• _TASK TO COMPLETE_
In the entries that follow, how many lines contain "then"? Please reply with only the number.

• _DATA SHOWN_
(** C3.  [zmk_behavior_validate_params_metadata] is the design's
    [validateBinding]: with no metadata or no sets it succeeds iff both
    parameters are 0; otherwise it succeeds iff some set, the first one in
    declared order, lets both parameters pass, a parameter passing when its
    [validateValue] is Match, or is NoSpecsDeclared with the parameter 0.
    Success is the code 0; Invalid is a negative code ([-ENODEV] without
    sets, [-EINVAL] when no set passes).  An empty spec list gives
    NoSpecsDeclared for every value. *)
Theorem validate_params_metadata_is_validateBinding
    (cfg : config) (metadata : option behavior_parameter_metadata) (p1 p2 : Z) :
  let r := Behavior.zmk_behavior_validate_params_metadata cfg metadata p1 p2 in
  Design.binding_result_of r = Design.validateBinding cfg metadata p1 p2
  ∧ (r = 0 ∨ r = - ENODEV ∨ r = - EINVAL)
  ∧ (r = 0 ↔ Design.validateBinding cfg metadata p1 p2 = Design.Ok)
  ∧ (∀ x, Design.validateValue cfg [] x = Design.NoSpecsDeclared)
  ∧ (∀ sets, metadata = Some sets → sets ≠ [] →
       (r = 0 ↔ ∃ i set, sets !! i = Some set
                  ∧ Design.set_passes cfg set p1 p2 = true
                  ∧ ∀ j set', (j < i)%nat → sets !! j = Some set' →
                      Design.set_passes cfg set' p1 p2 = false)).
Proof.
  cbn zeta.
  assert (Hloop : ∀ sets,
    let r := Behavior.sets_loop cfg sets p1 p2 in
    Design.binding_result_of r
    = match list_find (λ set, Design.set_passes cfg set p1 p2 = true) sets with
      | Some _ => Design.Ok | None => Design.Invalid end
    ∧ (r = 0 ∨ r = - ENODEV ∨ r = - EINVAL)
    ∧ (r = 0 ↔ is_Some (list_find (λ set, Design.set_passes cfg set p1 p2 = true) sets))).
  { intros sets. cbn zeta. rewrite sets_loop_spec.
    destruct (list_find _ sets) as [[??]|]; cbn.
    - repeat split; eauto.
    - repeat split; eauto; [intros; discriminate | intros [? ?]; discriminate]. }
  assert (Hnone :
    let r := if (p1 =? 0) && (p2 =? 0) then 0 else - ENODEV in
    Design.binding_result_of r = (if (p1 =? 0) && (p2 =? 0) then Design.Ok else Design.Invalid)
    ∧ (r = 0 ∨ r = - ENODEV ∨ r = - EINVAL)
    ∧ (r = 0 ↔ (if (p1 =? 0) && (p2 =? 0) then Design.Ok else Design.Invalid) = Design.Ok)).
  { cbn zeta. destruct ((p1 =? 0) && (p2 =? 0)); cbn; repeat split; eauto; discriminate. }
  split_and!.
  - destruct metadata as [[|set sets]|]; try apply Hnone. apply (Hloop (set :: sets)).
  - destruct metadata as [[|set sets]|]; try apply Hnone. apply (Hloop (set :: sets)).
  - destruct metadata as [[|set sets]|]; try apply Hnone.
    destruct (Hloop (set :: sets)) as (_ & _ & ->).
    unfold Design.validateBinding.
    destruct (list_find _ (set :: sets)) as [[??]|]; split; eauto;
      try discriminate; intros [? ?]; discriminate.
  - reflexivity.
  - intros sets -> Hne. destruct sets as [|set sets]; [done|].
    unfold Behavior.zmk_behavior_validate_params_metadata.
    destruct (Hloop (set :: sets)) as (_ & _ & ->).
    split.
    + intros [[i s] Hfind]. apply list_find_Some in Hfind as (Hi & Hs & Hbefore).
      exists i, s. split_and!; [done..|].
      intros j s' Hj Hs'. apply not_true_is_false. eauto.
    + intros (i & s & Hi & Hs & Hbefore). exists (i, s).
      apply list_find_Some. split_and!; [done..|].
      intros j s' Hs' Hj. rewrite (Hbefore j s' Hj Hs'). discriminate.
Qed.

(** The two examples of the design for absent metadata. *)
Lemma validate_params_metadata_absent_examples (cfg : config) :
  Behavior.zmk_behavior_validate_params_metadata cfg None 0 0 = 0
  ∧ Behavior.zmk_behavior_validate_params_metadata cfg None 5 0 = - ENODEV.
Proof. split; reflexivity. Qed.

(** ** Local ids under the persistent counter *)

(** Committing a table in which nothing is assigned yet numbers the items
    upwards from the counter, as long as the counter does not wrap. *)
Lemma commit_items_unassigned items (k : Z) :
  Forall unassigned items →
  0 <= k → k + Z.of_nat (length items) <= UINT16_MAX →
  Behavior.commit_items items k
  = (imap (λ i item, LocalIdMap (lid_device item) (k + 1 + Z.of_nat i)) items,
     k + Z.of_nat (length items),
     imap (λ i item, (Behavior.setting_name (k + 1 + Z.of_nat i),
                      c_chars (name (lid_device item)))) items).
Proof.
  unfold UINT16_MAX.
  revert k. induction items as [|item items IH]; intros k Hun Hk Hlen.
  - cbn. do 2 f_equal. lia.
  - inversion Hun as [|?? H0 Hrest]; subst. unfold unassigned in H0.
    cbn [Behavior.commit_items length] in *. rewrite H0. cbn [Z.eqb negb].
    assert (Hid : to_uint16 (k + 1) = k + 1).
    { unfold to_uint16. apply Z.mod_small. lia. }
    rewrite Hid, (IH (k + 1)) by (done || lia).
    cbn [imap]. rewrite Z.add_0_r. f_equal; [f_equal|]; [f_equal| lia |f_equal].
    + apply imap_ext. intros i x _. cbn. f_equal. lia.
    + apply imap_ext. intros i x _. cbn. do 2 f_equal. lia.
Qed.
Lemma hoare_forEach {A} (I : St → Prop) (l : list A) (body : A → M unit) :
  (∀ x, x ∈ l → hoare I (body x) (λ _, I)) →
  hoare I (forEach l body) (λ _, I).
Proof.
  induction l as [|x l' IH]; intros H; simpl.
  - apply hoare_ret.
  - eapply hoare_bind; [apply H; by left |].
    intros ?. apply IH. intros y Hy. apply H. by right.
Qed.

Lemma hoare_forEach_seen {A} (I : St → Prop) (l : list A) seen
    (body : A → list string → M (list string)) :
  (∀ x seen, x ∈ l → hoare I (body x seen) (λ _, I)) →
  hoare I (forEach_seen l seen body) (λ _, I).
Proof.
  revert seen. induction l as [|x l' IH]; intros seen H; simpl.
  - apply hoare_ret.
  - eapply hoare_bind; [apply H; by left |].
    intros seen'. apply IH. intros y seen'' Hy. apply H. by right.
Qed.

(** ** Computations that leave the connections alone *)

Definition keeps {A} (m : M A) : Prop :=
  ∀ s, connections (snd (m s)) = connections s.

Lemma keeps_ret {A} (a : A) : keeps (ret a).
Proof. done. Qed.

Lemma keeps_bind {A B} (m : M A) (k : A → M B) :
  keeps m → (∀ a, keeps (k a)) → keeps (bind m k).
Proof.
  intros Hm Hk s. unfold bind. specialize (Hm s).
  destruct (m s) as [a s']. simpl in Hm. by rewrite Hk.
Qed.

Lemma keeps_forEach {A} (l : list A) (body : A → M unit) :
  (∀ x, keeps (body x)) → keeps (forEach l body).
Proof.
  intros H. induction l as [|x l' IH]; simpl; [apply keeps_ret |].
  apply keeps_bind; [apply H | done].
Qed.

Lemma keeps_forEach_seen {A} (l : list A) seen
    (body : A → list string → M (list string)) :
  (∀ x seen, keeps (body x seen)) → keeps (forEach_seen l seen body).
Proof.
  intros H. revert seen. induction l as [|x l' IH]; intros seen; simpl.
  - apply keeps_ret.
  - apply keeps_bind; [apply H | done].
Qed.

Lemma keeps_test p s : keeps (test p s).
Proof. intros st. unfold test. by destruct (RegExp_test p s (lastIndex st)). Qed.

Lemma keeps_uuidv4 : keeps uuidv4.
Proof. done. Qed.

Lemma keeps_get_nodes : keeps get_nodes.
Proof. done. Qed.

Lemma keeps_set_nodes ns : keeps (set_nodes ns).
Proof. done. Qed.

• _REPLY_
3